─── Dataset extract ───

Lemma GetERdmaFromLink_finds_witness :
  exec (GetERdmaFromLink r_link) [Event (S:=Host) RdmaLinkList (inl (rdma_of <$> r_devs))]
    (run r_env [] (GetERdmaFromLink r_link)).1 ∧
  (run r_env [] (GetERdmaFromLink r_link)).1 = Ret (rdma_of (mkErdmaDev "erdma_1" r_mac1 255 254)).
Proof.
  pose proof (run_exec r_env [] (GetERdmaFromLink r_link)) as H.
  assert ((run r_env [] (GetERdmaFromLink r_link)).2 = [Event (S:=Host) RdmaLinkList (inl (rdma_of <$> r_devs))])
    as E by (vm_compute; reflexivity).
  rewrite E in H. split; [exact H|].
  rewrite (GetERdmaFromLink_finds r_link r_mac1 r_devs _ eq_refl r_mac1_ok r_devs_ok H). reflexivity.
Defined.

Definition r_info0 : ERdmaDeviceInfo := mkERdmaDeviceInfo "erdma_0" "00:16:3e:00:00:01" [] 0 0.
Definition r_info1 : ERdmaDeviceInfo := mkERdmaDeviceInfo "erdma_1" "00:16:3e:00:00:02" [] 0 0.

Lemma PNetIDFromDevice_inj_witness :
  PNetIDFromDevice (Some r_info0) = Ret "00163E000001" ∧
  ("00163E000001" = "00163E000002" ↔ r_mac0 = r_mac1).
Proof.
  assert (PNetIDFromDevice (Some r_info0) = Ret "00163E000001") as E0 by reflexivity.
  assert (PNetIDFromDevice (Some r_info1) = Ret "00163E000002") as E1 by reflexivity.
  split; [exact E0|].
  exact (proj2 (PNetIDFromDevice_inj r_info0 r_info1 r_mac0 r_mac1 _ _ r_mac0_ok r_mac1_ok
    eq_refl eq_refl E0 E1)).
Defined.
Lemma Run_post polls ticks a cache :
  triple (Run polls ticks a cache) (λ tr o,
    match o with
    | Ret (Some (clients, plugin, server)) =>
        ∃ device infos, serving a tr clients plugin server device infos
    | Ret None => ag_localERIDiscovery a = false ∧ length tr = polls
    | Err e => agent_error e
    | Panic f => run_panics a tr f
    end).
Proof.
  intros tr o H. unfold Run in H. apply exec_bind in H as (tr1 & o1 & H1 & H). apply eriInfos_post in H1.
  destruct o1 as [[[[c all] device]|]|e|f]; [| |by destruct H as [-> ->]|].
  3: { destruct H as [-> ->]. intros Hl. congruence. }
  2: { destruct H as (tr2 & -> & [-> ->]). by rewrite app_nil_r. }
  destruct H1 as [Hall Hdev]. destruct H as (tr2 & -> & H).
  apply exec_bind in H as (tr3 & o3 & H3 & H). destruct o3 as [[]|e|f].
  3: { exfalso. apply exec_bind in H3 as (tr5 & o5 & H5 & H3). apply exec_try in H5 as (o6 & H5 & ->).
       apply Install_panics in H5. destruct o6; [by destruct H3 as (? & _ & [_ ?])..|done]. }
  2: { destruct H as [-> ->]. apply orFail_error in H3 as [args ->]; [|by intros ??; apply try_no_error].
       eexists _, _. split; [done|]. do 2 right. by left. }
  assert (exec (Install (ag_driver a)) tr3 (Ret tt)) as Hi.
  { unfold orFail in H3. apply exec_bind in H3 as (tr4 & o4 & H4 & H3). apply exec_try in H4 as (o5 & H4 & ->).
    destruct o5 as [[]|e|f]; cbn in H3; [|by destruct H3 as (?&?&?&?)|by destruct H3].
    destruct H3 as (? & -> & [-> _]). by rewrite app_nil_r. }
  destruct H as (tr4 & -> & H). apply exec_bind in H as (tr5 & o5 & H5 & H).
  apply probeDevices_post in H5. destruct o5 as [[c' infos]|e|f]; [|by destruct H as [-> ->]|].
  2: { destruct H as [-> ->]. destruct H5 as (d & Hd & Hmac). intros Hl. right. destruct (Hdev Hl) as [rest Hin].
       exists device, rest, d. split_and!; [apply elem_of_app; by left|done..]. }
  destruct H as (tr6 & -> & H). apply exec_bind in H as (tr7 & o7 & H7 & H).
  apply configPnets_post in H7 as ->.
  destruct H as (tr8 & -> & H). apply exec_bind in H as (tr9 & o9 & H9 & H).
  apply newPlugin_post in H9. destruct o9 as [[[clients plugin] server0]|e|f]; [|by destruct H as [-> ->]|done].
  destruct H9 as (Hm & Ha & Hcm & Hcl & now & ->). destruct H as (tr10 & -> & H). apply exec_bind in H as (tr11 & o11 & H11 & H).
  apply (Serve_post ticks (newServer now (ag_devicepluginPreStart a)) eq_refl) in H11.
  destruct o11 as [server|e|f]; [|done|].
  2: { destruct H as [-> ->]. intros _. by left. }
  destruct H as (tr12 & -> & [-> ->]).
  exists device, infos. split; [| |done|done|by rewrite Ha|done|done|done].
  - intros Hl. destruct (Hdev Hl) as [rest Hin]. exists rest. apply elem_of_app. by left.
  - exists tr3. split; [done|]. by eexists tr1, _.
Qed.

(** C17: An agent that serves has installed its driver and probed every device of
    the node's object, in order; the plugin knows exactly the RDMA devices found,
    each with the driver's capabilities and at least one file, gives out the
    connection manager only with the default driver, and all devices only when
    told to or when the exposed devices are listed; a plugin with the hook has a
    client of the container runtime.  An agent that waits has seen
    no object; one that fails says which of the five stages failed, and setting
    up SMC-R is none of them.  An agent that reads the node's object panics only
    when its server fails fatally or a device of the object has no MAC address. *)
Theorem Run_serves polls ticks a cache tr o :
  exec (Run polls ticks a cache) tr o →
  match o with
  | Ret (Some (clients, plugin, server)) => ∃ device infos,
      (ag_localERIDiscovery a = false →
       ∃ rest, Event (S:=Host) (ListERdmaDevices (ag_nodeName a)) (inl (device :: rest)) ∈ tr) ∧
      (∃ tri, exec (Install (ag_driver a)) tri (Ret tt) ∧ ∃ tr1 tr2, tr = tr1 ++ tri ++ tr2) ∧
      Forall2 (probed a) (spec_Devices (device_Spec device)) infos ∧
      dp_devices plugin = deviceMap infos ∧
      (∀ name, is_Some (dp_devices plugin !! name) ↔ name ∈ info_Name <$> infos) ∧
      dp_allocAllDevices plugin = ag_allocAllDevices a ||
        (ag_localERIDiscovery a && negb (exposesAll (ag_exposedLocalERIs a))) ∧
      (dp_allocRdmaCM plugin = true → driver_Name (ag_driver a) = "default") ∧
      (ag_devicepluginPreStart a = true → is_Some (cl_criClient clients)) ∧
      inv server
  | Ret None => ag_localERIDiscovery a = false ∧ length tr = polls
  | Err e => agent_error e
  | Panic f => run_panics a tr f
  end.
Proof.
  intros H%Run_post. destruct o as [[[[clients plugin] server]|]|e|f]; [|done..].
  destruct H as (device & infos & []). exists device, infos. split_and!; [done..| |done|done|done|done].
  intros name. rewrite srv_devices0. apply deviceMap_names.
Qed.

───

What you are asked to do: Return the listing exactly as it was given to you, with every line intact.

Task answer:
Lemma GetERdmaFromLink_finds_witness :
  exec (GetERdmaFromLink r_link) [Event (S:=Host) RdmaLinkList (inl (rdma_of <$> r_devs))]
    (run r_env [] (GetERdmaFromLink r_link)).1 ∧
  (run r_env [] (GetERdmaFromLink r_link)).1 = Ret (rdma_of (mkErdmaDev "erdma_1" r_mac1 255 254)).
Proof.
  pose proof (run_exec r_env [] (GetERdmaFromLink r_link)) as H.
  assert ((run r_env [] (GetERdmaFromLink r_link)).2 = [Event (S:=Host) RdmaLinkList (inl (rdma_of <$> r_devs))])
    as E by (vm_compute; reflexivity).
  rewrite E in H. split; [exact H|].
  rewrite (GetERdmaFromLink_finds r_link r_mac1 r_devs _ eq_refl r_mac1_ok r_devs_ok H). reflexivity.
Defined.

Definition r_info0 : ERdmaDeviceInfo := mkERdmaDeviceInfo "erdma_0" "00:16:3e:00:00:01" [] 0 0.
Definition r_info1 : ERdmaDeviceInfo := mkERdmaDeviceInfo "erdma_1" "00:16:3e:00:00:02" [] 0 0.

Lemma PNetIDFromDevice_inj_witness :
  PNetIDFromDevice (Some r_info0) = Ret "00163E000001" ∧
  ("00163E000001" = "00163E000002" ↔ r_mac0 = r_mac1).
Proof.
  assert (PNetIDFromDevice (Some r_info0) = Ret "00163E000001") as E0 by reflexivity.
  assert (PNetIDFromDevice (Some r_info1) = Ret "00163E000002") as E1 by reflexivity.
  split; [exact E0|].
  exact (proj2 (PNetIDFromDevice_inj r_info0 r_info1 r_mac0 r_mac1 _ _ r_mac0_ok r_mac1_ok
    eq_refl eq_refl E0 E1)).
Defined.
Lemma Run_post polls ticks a cache :
  triple (Run polls ticks a cache) (λ tr o,
    match o with
    | Ret (Some (clients, plugin, server)) =>
        ∃ device infos, serving a tr clients plugin server device infos
    | Ret None => ag_localERIDiscovery a = false ∧ length tr = polls
    | Err e => agent_error e
    | Panic f => run_panics a tr f
    end).
Proof.
  intros tr o H. unfold Run in H. apply exec_bind in H as (tr1 & o1 & H1 & H). apply eriInfos_post in H1.
  destruct o1 as [[[[c all] device]|]|e|f]; [| |by destruct H as [-> ->]|].
  3: { destruct H as [-> ->]. intros Hl. congruence. }
  2: { destruct H as (tr2 & -> & [-> ->]). by rewrite app_nil_r. }
  destruct H1 as [Hall Hdev]. destruct H as (tr2 & -> & H).
  apply exec_bind in H as (tr3 & o3 & H3 & H). destruct o3 as [[]|e|f].
  3: { exfalso. apply exec_bind in H3 as (tr5 & o5 & H5 & H3). apply exec_try in H5 as (o6 & H5 & ->).
       apply Install_panics in H5. destruct o6; [by destruct H3 as (? & _ & [_ ?])..|done]. }
  2: { destruct H as [-> ->]. apply orFail_error in H3 as [args ->]; [|by intros ??; apply try_no_error].
       eexists _, _. split; [done|]. do 2 right. by left. }
  assert (exec (Install (ag_driver a)) tr3 (Ret tt)) as Hi.
  { unfold orFail in H3. apply exec_bind in H3 as (tr4 & o4 & H4 & H3). apply exec_try in H4 as (o5 & H4 & ->).
    destruct o5 as [[]|e|f]; cbn in H3; [|by destruct H3 as (?&?&?&?)|by destruct H3].
    destruct H3 as (? & -> & [-> _]). by rewrite app_nil_r. }
  destruct H as (tr4 & -> & H). apply exec_bind in H as (tr5 & o5 & H5 & H).
  apply probeDevices_post in H5. destruct o5 as [[c' infos]|e|f]; [|by destruct H as [-> ->]|].
  2: { destruct H as [-> ->]. destruct H5 as (d & Hd & Hmac). intros Hl. right. destruct (Hdev Hl) as [rest Hin].
       exists device, rest, d. split_and!; [apply elem_of_app; by left|done..]. }
  destruct H as (tr6 & -> & H). apply exec_bind in H as (tr7 & o7 & H7 & H).
  apply configPnets_post in H7 as ->.
  destruct H as (tr8 & -> & H). apply exec_bind in H as (tr9 & o9 & H9 & H).
  apply newPlugin_post in H9. destruct o9 as [[[clients plugin] server0]|e|f]; [|by destruct H as [-> ->]|done].
  destruct H9 as (Hm & Ha & Hcm & Hcl & now & ->). destruct H as (tr10 & -> & H). apply exec_bind in H as (tr11 & o11 & H11 & H).
  apply (Serve_post ticks (newServer now (ag_devicepluginPreStart a)) eq_refl) in H11.
  destruct o11 as [server|e|f]; [|done|].
  2: { destruct H as [-> ->]. intros _. by left. }
  destruct H as (tr12 & -> & [-> ->]).
  exists device, infos. split; [| |done|done|by rewrite Ha|done|done|done].
  - intros Hl. destruct (Hdev Hl) as [rest Hin]. exists rest. apply elem_of_app. by left.
  - exists tr3. split; [done|]. by eexists tr1, _.
Qed.

(** C17: An agent that serves has installed its driver and probed every device of
    the node's object, in order; the plugin knows exactly the RDMA devices found,
    each with the driver's capabilities and at least one file, gives out the
    connection manager only with the default driver, and all devices only when
    told to or when the exposed devices are listed; a plugin with the hook has a
    client of the container runtime.  An agent that waits has seen
    no object; one that fails says which of the five stages failed, and setting
    up SMC-R is none of them.  An agent that reads the node's object panics only
    when its server fails fatally or a device of the object has no MAC address. *)
Theorem Run_serves polls ticks a cache tr o :
  exec (Run polls ticks a cache) tr o →
  match o with
  | Ret (Some (clients, plugin, server)) => ∃ device infos,
      (ag_localERIDiscovery a = false →
       ∃ rest, Event (S:=Host) (ListERdmaDevices (ag_nodeName a)) (inl (device :: rest)) ∈ tr) ∧
      (∃ tri, exec (Install (ag_driver a)) tri (Ret tt) ∧ ∃ tr1 tr2, tr = tr1 ++ tri ++ tr2) ∧
      Forall2 (probed a) (spec_Devices (device_Spec device)) infos ∧
      dp_devices plugin = deviceMap infos ∧
      (∀ name, is_Some (dp_devices plugin !! name) ↔ name ∈ info_Name <$> infos) ∧
      dp_allocAllDevices plugin = ag_allocAllDevices a ||
        (ag_localERIDiscovery a && negb (exposesAll (ag_exposedLocalERIs a))) ∧
      (dp_allocRdmaCM plugin = true → driver_Name (ag_driver a) = "default") ∧
      (ag_devicepluginPreStart a = true → is_Some (cl_criClient clients)) ∧
      inv server
  | Ret None => ag_localERIDiscovery a = false ∧ length tr = polls
  | Err e => agent_error e
  | Panic f => run_panics a tr f
  end.
Proof.
  intros H%Run_post. destruct o as [[[[clients plugin] server]|]|e|f]; [|done..].
  destruct H as (device & infos & []). exists device, infos. split_and!; [done..| |done|done|done|done].
  intros name. rewrite srv_devices0. apply deviceMap_names.
Qed.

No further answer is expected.